- _DATASET RECORDS_:
----

(** The last write to a flag wins: an earlier [SetBitFlag] on the same flag
    leaves no trace. *)
Theorem SetBitFlag_last_wins w out flag a b :
  0 <= w -> in_range w out -> in_range w flag ->
  SetBitFlag w (SetBitFlag w out flag a) flag b = SetBitFlag w out flag b.
Proof.
  intros Hw Hout Hflag. apply Z.bits_inj'. intros n Hn.
  rewrite !SetBitFlag_testbit by auto using SetBitFlag_in_range.
  destruct (Z.testbit flag n); reflexivity.
Qed.

Lemma SetBitFlag_last_wins_witness :
  SetBitFlag 8 (SetBitFlag 8 0x81 0x18 true) 0x18 false = SetBitFlag 8 0x81 0x18 false.
Proof.
  apply (SetBitFlag_last_wins 8 0x81 0x18 true false); unfold in_range; lia.
Defined.

(** Writes to disjoint flags commute. *)
Theorem SetBitFlag_disjoint_commute w out f g a b :
  0 <= w -> in_range w out -> in_range w f -> in_range w g ->
  Z.land f g = 0 ->
  SetBitFlag w (SetBitFlag w out f a) g b = SetBitFlag w (SetBitFlag w out g b) f a.
Proof.
  intros Hw Hout Hf Hg Hdisj. apply Z.bits_inj'. intros n Hn.
  rewrite !SetBitFlag_testbit by auto using SetBitFlag_in_range.
  assert (Hbit : Z.testbit f n && Z.testbit g n = false).
  { rewrite <- Z.land_spec, Hdisj. apply Z.bits_0. }
  revert Hbit.
  destruct (Z.testbit f n), (Z.testbit g n); intros Hbit;
    try reflexivity; discriminate.
Qed.

Lemma SetBitFlag_disjoint_commute_witness :
  SetBitFlag 8 (SetBitFlag 8 0x81 0x18 true) 0x80 false
  = SetBitFlag 8 (SetBitFlag 8 0x81 0x80 false) 0x18 true.
Proof.
  apply (SetBitFlag_disjoint_commute 8 0x81 0x18 0x80 true false);
    unfold in_range; try lia. reflexivity.
Defined.

(** The two tests differ on the empty flag set: [BitFlagsTest] holds of it
    for every mask and [BitFlagTest] of none.  For a nonempty flag set, all
    bits set implies some bit set. *)
Theorem flag_tests_on_empty_and_nonempty mask flags :
  BitFlagsTest mask 0 = true /\ BitFlagTest mask 0 = false
  /\ (flags <> 0 -> BitFlagsTest mask flags = true -> BitFlagTest mask flags = true).
Proof.
  unfold BitFlagsTest, BitFlagTest. rewrite Z.land_0_r.
  split; [reflexivity |]. split; [reflexivity |].
  intros Hne Hall. apply Z.eqb_eq in Hall. rewrite Hall.
  apply negb_true_iff, Z.eqb_neq. exact Hne.
Qed.

(** ** GetNextBit across the four bodies *)

Lemma GetNextBit_pos undefined_scan fuel target index p :
  Zpos p < 2 ^ 32 -> (32 <= fuel)%nat ->
  GetNextBit undefined_scan fuel target index (Zpos p) = Some (true, ctz_pos p).
Proof.
  intros Hhi Hfuel.
  pose proof (ctz_pos_bound p 32 ltac:(lia) Hhi) as Hb.
  pose proof (ctz_pos_nonneg p) as Hnn.
  destruct target; try reflexivity.
  unfold GetNextBit.
  change (negb (Z.pos p =? 0)) with true. cbv iota.
  rewrite scan_loop_pos by lia.
  pose proof (shiftr_ctz_nonzero p) as Hnz.
  destruct (Z.eqb_spec (Z.shiftr (Z.pos p) (ctz_pos p)) 0) as [Heq | _];
    [contradiction | reflexivity].
Qed.

(** On a nonzero mask the four bodies of [GetNextBit] agree, whatever
    [*pIndex] held before and whatever the intrinsics leave for zero. *)
Theorem GetNextBit_same_on_every_target u1 u2 fuel t1 t2 index1 index2 mask :
  in_range 32 mask -> mask <> 0 -> (32 <= fuel)%nat ->
  GetNextBit u1 fuel t1 index1 mask = GetNextBit u2 fuel t2 index2 mask.
Proof.
  intros [Hlo Hhi] Hne Hfuel. destruct mask as [| p | p]; [congruence | | lia].
  rewrite !GetNextBit_pos by assumption. reflexivity.
Qed.

Lemma GetNextBit_same_on_every_target_witness :
  GetNextBit (fun i => i) 32 Win32_IX86 0 0x28
  = GetNextBit (fun _ => 77) 32 Portable 9 0x28.
Proof.
  apply (GetNextBit_same_on_every_target (fun i => i) (fun _ => 77) 32
           Win32_IX86 Portable 0 9 0x28); [unfold in_range; lia | lia | lia].
Defined.

Lemma mask_out_bits mask i n :
  in_range 32 mask -> 0 <= i < 32 -> 0 <= n ->
  Z.testbit (mask_out mask i) n = Z.testbit mask n && negb (n =? i).
Proof.
  intros Hmask Hi Hn. unfold mask_out.
  rewrite Z.land_spec, wrap_bits by lia.
  destruct (Z.ltb_spec n 32).
  - rewrite Z.lnot_spec, wrap_bits by lia.
    rewrite Z.shiftl_1_l, Z.pow2_bits_eqb by lia.
    replace (n <? 32) with true by (symmetry; apply Z.ltb_lt; lia).
    rewrite (Z.eqb_sym i n). reflexivity.
  - rewrite (in_range_testbit_high 32 mask n) by (auto; lia). reflexivity.
Qed.

(** Masking out the bit [GetNextBit] reported gives a strictly smaller mask
    that differs in that bit only, and the next bit reported, if any, has a
    larger index: a loop that masks out each found bit visits the set bits
    in increasing order and ends. *)
Theorem GetNextBit_then_mask_out undefined_scan fuel target index mask i :
  in_range 32 mask -> (32 <= fuel)%nat ->
  GetNextBit undefined_scan fuel target index mask = Some (true, i) ->
  in_range 32 (mask_out mask i)
  /\ mask_out mask i < mask
  /\ (forall n, 0 <= n ->
        Z.testbit (mask_out mask i) n = Z.testbit mask n && negb (n =? i))
  /\ (forall j, GetNextBit undefined_scan fuel target i (mask_out mask i)
                = Some (true, j) -> i < j).
Proof.
  intros Hmask Hfuel Hget.
  pose proof Hmask as [Hlo Hhi].
  destruct mask as [| p | p]; [| | lia].
  { destruct target; simpl in Hget; discriminate. }
  rewrite GetNextBit_pos in Hget by assumption.
  injection Hget as <-.
  pose proof (ctz_pos_bound p 32 ltac:(lia) Hhi) as Hb.
  destruct (ctz_pos_lowest p) as (Hnn & Hset & Hclr).
  set (i := ctz_pos p) in *.
  assert (Hi : 0 <= i < 32) by lia.
  assert (Hbits : forall n, 0 <= n ->
            Z.testbit (mask_out (Z.pos p) i) n = Z.testbit (Z.pos p) n && negb (n =? i))
    by (intros; apply mask_out_bits; auto).
  assert (Hsub : mask_out (Z.pos p) i = Z.pos p - 2 ^ i).
  { rewrite Z.sub_nocarry_ldiff.
    - apply Z.bits_inj'. intros n Hn.
      rewrite Hbits, Z.ldiff_spec, Z.pow2_bits_eqb by lia.
      rewrite (Z.eqb_sym i n). reflexivity.
    - apply Z.bits_inj'. intros n Hn.
      rewrite Z.ldiff_spec, Z.pow2_bits_eqb, Z.bits_0 by lia.
      destruct (Z.eqb_spec i n) as [<- | _]; [rewrite Hset |]; reflexivity. }
  assert (Hpow : 0 < 2 ^ i) by (apply Z.pow_pos_nonneg; lia).
  assert (Hnonneg : 0 <= mask_out (Z.pos p) i).
  { unfold mask_out. apply Z.land_nonneg. left. lia. }
  split; [unfold in_range; lia |].
  split; [lia |].
  split; [exact Hbits |].
  intros j Hj.
  destruct (mask_out (Z.pos p) i) as [| q | q] eqn:Eq; [| | lia].
  { destruct target; simpl in Hj; discriminate. }
  rewrite GetNextBit_pos in Hj by (assumption || lia).
  injection Hj as <-.
  destruct (ctz_pos_lowest q) as (Hqnn & Hqset & _).
  rewrite Hbits in Hqset by exact Hqnn.
  apply andb_true_iff in Hqset as [Hin Hne].
  apply negb_true_iff, Z.eqb_neq in Hne.
  destruct (Z.lt_ge_cases (ctz_pos q) i) as [Hlt | Hge]; [| lia].
  rewrite Hclr in Hin by lia. discriminate.
Qed.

----

- _INSTRUCTIONS FOR THE TASK_:
Take the line holding "apply andb_true_iff in Hqset as [Hin Hne]." and all lines after it through the end of the data, and set them down exactly.

- _RESPONSE AREA_:
  apply andb_true_iff in Hqset as [Hin Hne].
  apply negb_true_iff, Z.eqb_neq in Hne.
  destruct (Z.lt_ge_cases (ctz_pos q) i) as [Hlt | Hge]; [| lia].
  rewrite Hclr in Hin by lia. discriminate.
Qed.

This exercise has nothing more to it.